TASK TO COMPLETE:
When a line in the entries below contains the word "Bookkeeping", copy that line.

RECORD SET:
(* ===== verification/HbmSafety.v ===== *)
(** * HbmSafety: the GenericDDR and HBM controllers never go wrong

    The two slots of the HBM controllers reuse the scheduler and the serving
    code of the GenericDDR controller under a filter.  [SafeController] is
    what a controller class owes to its users: an invariant that its tick
    keeps and that makes the tick fail only on a refresh that finds no room.
    The theorem is proved once against that interface. *)
From stdpp Require Import prelude gmap strings.
From S2P Require Import Prelude DramSpec Commands Standards Node NodeTiming NodeTree Device DeviceInv DeviceProps BankSafety BankProgress IssueSafety Request BitUtils AddrMapper Float32 ControllerState Controller Refresh NodeAddr HbmRefresh RowPolicy ControllerInit GenericDdr ControllerSafety Hbm Lpddr5 Controllers ControllerTrace ServeSafety TickSafety.
Open Scope Z_scope.

Local Abbreviation total := (fun _ : err => False).

Section Slots.
Context (d : standard) (cfg : dram_config) (s : DRAMSpec).
Context (Hin : In d all_standards) (Hcon : construct d cfg = Ok s) (Hs : spec_ok s) (Horg : org_ok s).

(** A slot matcher answers for every request the scheduler may ask about. *)
Definition matcher_ok (sm : SlotMatcher) : Prop :=
  forall n c c' r slot, ctrl_ok d s n c -> ctrl_ok d s n c' -> req_ok d s n r ->
    issuable d s (c_device c') (command r) (addr_vec r) -> is_Ok (sm c r slot).

Lemma HBM_matcher_ok : matcher_ok HBM_slot_matches.
Proof.
  intros n c c' r slot Hc Hc' Hr Hi. unfold HBM_slot_matches, spec_of.
  destruct (meta_of d cfg s Hin Hcon n c' Hc' _ _ Hi) as (_ & _ & m & _ & _ & _ & Hm & _).
  unfold spec_of in Hm. rewrite (dk_spec _ _ _ (ck_dev _ _ _ _ Hc')) in Hm.
  rewrite (dk_spec _ _ _ (ck_dev _ _ _ _ Hc)), Hm. by eexists.
Qed.

Section Matcher.
Context (sm : SlotMatcher) (Hsm : matcher_ok sm) (n : nat).

Lemma select_slot_safe c slot : ctrl_ok d s n c ->
  ends total (select_slot sm c slot) (fun p => ctrl_ok d s n p.2 /\ cand_ok d s p.2 p.1).
Proof.
  intros Hc. unfold select_slot. cbn zeta.
  assert (Hf : forall c', ctrl_ok d s n c' -> filter_ok d s n c' (Some (fun req => sm c req slot)))
    by (intros c' Hc' r Hr Hi; by apply (Hsm n c c')).
  apply ends_bind. apply (ends_mono _ _ (fun p => ctrl_ok d s n p.2 /\ cand_ok d s p.2 p.1)).
  { case_decide; [|done]. eapply (pick_best_safe d cfg s Hin Hcon n); [done|by apply Hf]. }
  intros p _ [H1 H2]. apply ends_bind. apply (ends_mono _ _ (fun p => ctrl_ok d s n p.2 /\ cand_ok d s p.2 p.1)).
  { apply ends_if; [done|]. intros _. eapply (pick_priority_safe d cfg s Hin Hcon n); [done|by apply Hf]. }
  intros q _ [H3 H4]. apply ends_if; [done|]. intros _. eapply (pick_rw_safe d cfg s Hin Hcon n); [done|by apply Hf].
Qed.

Lemma upgrade_in_slot_safe c b i slot :
  ctrl_ok d s n c -> cand_ok d s c (Some (b, i)) ->
  ends total (upgrade_in_slot sm c b i slot) (fun c' => ctrl_ok d s n c' /\ cand_ok d s c' (Some (b, i))).
Proof.
  intros Hc (r & Hr & Hi). unfold upgrade_in_slot. rewrite (request_at_Ok _ _ _ _ Hr). cbn [mbind res_bind]. cbn zeta.
  assert (Hro : req_ok d s n r) by (apply (ck_reqs _ _ _ _ Hc b); by eapply list_elem_of_lookup_2).
  apply ends_bind. eapply ends_mono; [by apply (rowpolicy_upgrade_safe d cfg s Hin Hcon n)|]. intros r' _ Hu.
  destruct (req_ok_upgraded d cfg s Hin Hcon n r r' Hro Hu) as [Hr' Hav].
  pose proof (issuable_upgraded d cfg s Hin Hcon (c_device c) r r' Hu Hi) as Hi'.
  apply ends_bind. apply (ends_mono _ _ (fun _ => True)).
  { apply ends_if; [done|]. intros _. destruct (Hsm n c c r' slot) as [k ->]; done. }
  intros keep _ _. cbn. set (r2 := if keep then r' else _).
  assert (H2 : req_ok d s n r2 /\ addr_vec r2 = addr_vec r /\ issuable d s (c_device c) (command r2) (addr_vec r2)).
  { unfold r2. destruct keep; [done|]. cbn. split; [by apply req_ok_command|]. by rewrite Hav. }
  destruct H2 as (H2 & H3 & H4). split.
  - apply ok_modify; [done|]. intros x Hx _. rewrite Hr in Hx. by injection Hx as <-.
  - exists r2. split.
    + unfold write_request. rewrite get_set_buf, decide_True by done. cbn. by rewrite list_lookup_alter_eq, Hr.
    + replace (c_device (write_request c b i r2)) with (c_device c) by (by destruct b). done.
Qed.

(** An issued command carries the address vector of a request. *)
Definition issued_fits (o : option IssuedCommand) : Prop :=
  match o with None => True | Some ic => (Z.to_nat (level_count s) <= length (ic_addr_vec ic))%nat end.

Lemma try_issue_safe c slot : ctrl_ok d s n c ->
  ends total (try_issue_slot sm c slot) (fun p => ctrl_ok d s n p.2 /\ issued_fits p.1).
Proof.
  intros Hc. unfold try_issue_slot. apply ends_bind. eapply ends_mono; [by apply select_slot_safe|].
  intros [[[b i]|] c1] _ [H1 H2]; [|done]. cbn in H1, H2.
  apply ends_bind. eapply ends_mono; [by apply upgrade_in_slot_safe|]. intros c2 _ [H3 H4].
  apply ends_bind. eapply ends_mono; [by apply (stats_safe d cfg s Hin Hcon n)|]. intros c3 _ [H5 H6].
  pose proof H6 as (r & Hr & _). rewrite (request_at_Ok _ _ _ _ Hr). cbn [mbind res_bind]. cbn zeta.
  apply ends_bind. eapply ends_mono; [by apply (issue_candidate_safe d cfg s Hin Hcon Hs n)|]. intros c4 _ [H7 H8].
  apply ends_bind. eapply ends_mono; [by apply (advance_safe d cfg s Hin Hcon n _ b i)|]. intros c5 _ H9. cbn.
  split; [done|]. apply (ro_length d s n). apply (ck_reqs _ _ _ _ H5 b). by eapply list_elem_of_lookup_2.
Qed.
End Matcher.
End Slots.

(** ** The HBM3/4 controller *)
Section Hbm34.
Context (d : standard) (cfg : dram_config) (s : DRAMSpec).
Context (Hin : In d all_standards) (Hcon : construct d cfg = Ok s) (Hs : spec_ok s) (Horg : org_ok s).

(** The levels it reads are levels of the standard. *)
Record h34_levels (h : HBM34Controller) : Prop := {
  hl_pc : 0 <= h34_level_pc h < level_count s;
  hl_sid : 0 <= h34_level_sid h < level_count s;
  hl_bg : 0 <= h34_level_bg h < level_count s;
  hl_bank : 0 <= h34_level_bank h < level_count s
}.

Lemma HBM34_init_levels c h : dev_ok d s (c_device c) -> HBM34_init c = Ok h -> h34_levels h /\ h34_base h = c.
Proof.
  intros Hok. unfold HBM34_init, spec_of. rewrite (dk_spec _ _ _ Hok). cbn zeta. intros H. inv_res. subst h. cbn. split; [|done].
  destruct (level_count_row d cfg s Hin Hcon) as [Hlc Hr].
  assert (Hmid : forall name i, name ∈ mid_levels -> get_level_id s name = Ok i -> 0 <= i < level_count s)
    by (intros name i Hn Hi; pose proof (mid_level_range d cfg s Hin Hcon name i Hn Hi); lia).
  split; cbn; (eapply Hmid; [|eassumption]; closed_elem).
Qed.

Lemma coord_total (av : AddrVec_t) lvl :
  0 <= lvl < level_count s -> (Z.to_nat (level_count s) <= length av)%nat -> is_Ok (vget av lvl).
Proof. intros. apply vget_is_Ok. lia. Qed.

Lemma bank_key_total h av :
  h34_levels h -> (Z.to_nat (level_count s) <= length av)%nat -> is_Ok (bank_key h av).
Proof.
  intros [H1 H2 H3 H4] Hl. unfold bank_key. destruct (coord_total av _ H2 Hl) as [x ->]. cbn.
  destruct (coord_total av _ H3 Hl) as [y ->]. cbn. destruct (coord_total av _ H4 Hl) as [z ->]. by eexists.
Qed.

Lemma HBM34_matcher_ok h : h34_levels h -> matcher_ok d s (HBM34_slot_matches h).
Proof.
  intros Hh n c c' r slot Hc Hc' Hr Hi. unfold HBM34_slot_matches. destruct (is_rising_edge c).
  { eapply (HBM_matcher_ok d cfg s Hin Hcon n c c'); done. }
  destruct slot; [by eexists|]. destruct (_ && _); [by eexists|]. unfold can_issue_falling_edge_pre. cbn zeta.
  destruct (negb _); [by eexists|]. pose proof (ro_length _ _ _ _ Hr) as Hl.
  destruct (coord_total (addr_vec r) _ (hl_pc _ Hh) Hl) as [pc ->]. cbn [mbind res_bind].
  destruct (negb _); [by eexists|]. destruct (is_all_bank_row_command _ _); [by eexists|].
  destruct (command r =? _); [|by eexists].
  destruct (bank_key_total h (addr_vec r) Hh Hl) as [k ->]. by eexists.
Qed.

Lemma record_total h cmd av clk : h34_levels h -> (Z.to_nat (level_count s) <= length av)%nat ->
  ends total (record_rising_row_issued_command_info h cmd av clk) (fun h' => h34_levels h').
Proof.
  intros Hh Hl. unfold record_rising_row_issued_command_info. destruct (coord_total av _ (hl_pc _ Hh) Hl) as [pc ->]. cbn [mbind res_bind].
  apply ends_bind. apply (ends_mono _ _ (fun _ => True)).
  - apply ends_if; [done|]. intros _. by destruct (bank_key_total h av Hh Hl) as [k ->].
  - intros k _ _. by destruct Hh.
Qed.

Definition h34_safe (n : nat) (h : HBM34Controller) : Prop := h34_levels h /\ ctrl_ok d s n (h34_base h).

Lemma HBM34_tick_safe n h : h34_safe n h ->
  ends (fun e => refresh_error e /\ crowded (c_priority_buffer (h34_base h)) (refresh_demand (c_refresh (h34_base h))))
    (HBM34_tick h) (h34_safe n).
Proof.
  intros [Hh Hc]. assert (Hweak : forall (E : err -> Prop) e, (False : Prop) -> E e) by done.
  pose proof (HBM34_matcher_ok h Hh) as Hm. unfold HBM34_tick, hbm_tick_prologue.
  apply ends_bind. eapply ends_mono; [by eapply (pre_tick_safe d cfg s)|]. intros c1 _ H1. cbn zeta.
  apply ends_bind. apply (ends_mono _ _ (fun p => ctrl_ok d s n p.2)).
  { apply ends_if; [intros _|done]. eapply ends_mono; [eapply ends_weaken; [apply Hweak|by eapply (try_issue_safe d cfg s)]|].
    by intros p _ [? _]. }
  intros p _ H2. apply ends_bind.
  eapply ends_mono; [eapply ends_weaken; [apply Hweak|by eapply (try_issue_safe d cfg s)]|]. intros q _ [H3 H4].
  apply ends_bind. apply (ends_mono _ _ (fun h' => h34_levels h')).
  { destruct (q.1) as [ic|]; [|done]. apply ends_if; [intros _|done]. eapply ends_weaken; [apply Hweak|by apply record_total]. }
  intros h' _ [G1 G2 G3 G4]. split; [by split|exact H3].
Qed.

Lemma HBM_tick_safe n c : ctrl_ok d s n c ->
  ends (fun e => refresh_error e /\ crowded (c_priority_buffer c) (refresh_demand (c_refresh c))) (HBM_tick c) (ctrl_ok d s n).
Proof.
  intros Hc. assert (Hweak : forall (E : err -> Prop) e, (False : Prop) -> E e) by done.
  pose proof (HBM_matcher_ok d cfg s Hin Hcon) as Hm. unfold HBM_tick, hbm_tick_prologue.
  apply ends_bind. eapply ends_mono; [by eapply (pre_tick_safe d cfg s)|]. intros c1 _ H1.
  do 2 (apply ends_bind; eapply ends_mono; [eapply ends_weaken; [apply Hweak|by eapply (try_issue_safe d cfg s)]|];
        intros ? _ [? _]). done.
Qed.
End Hbm34.
(* ===== verification/Bookkeeping.v ===== *)
(** * Bookkeeping: requests are neither lost nor duplicated

    The controller moves requests between its buffers, rewrites their
    command fields while scheduling, and counts them.  Here the accounts are
    balanced: every accepted request is in exactly one place until its
    callback has been called, the counters agree with the buffers, the set of
    buffered write addresses is the set of addresses in the write buffer. *)
From stdpp Require Import prelude gmap strings.
From S2P Require Import Prelude DramSpec Commands Standards Node NodeTiming NodeTree Device DeviceInv DeviceProps Request AddrMapper Float32 ControllerState Controller Refresh RowPolicy ControllerInit GenericDdr Hbm Lpddr5 Controllers ControllerTrace.
Open Scope Z_scope.

(** What a request keeps while it is scheduled. *)
Record rid := mkRid { id_addr : Z; id_type : Z; id_callback : option Z; id_av : AddrVec_t }.

Definition ident (r : Request) : rid := mkRid (addr r) (type_id r) (callback r) (addr_vec r).

Definition ids (b : ReqBuffer) : list rid := map ident (buffer b).

(** The requests held in the buffers, and [X] held elsewhere. *)
Definition pool (X : list rid) (c : ControllerBase) : list rid :=
  ids (c_active_buffer c) ++ ids (c_priority_buffer c) ++ ids (c_read_buffer c) ++ ids (c_write_buffer c) ++ X.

FINISHED EXERCISE:
(* ===== verification/Bookkeeping.v ===== *)
(** * Bookkeeping: requests are neither lost nor duplicated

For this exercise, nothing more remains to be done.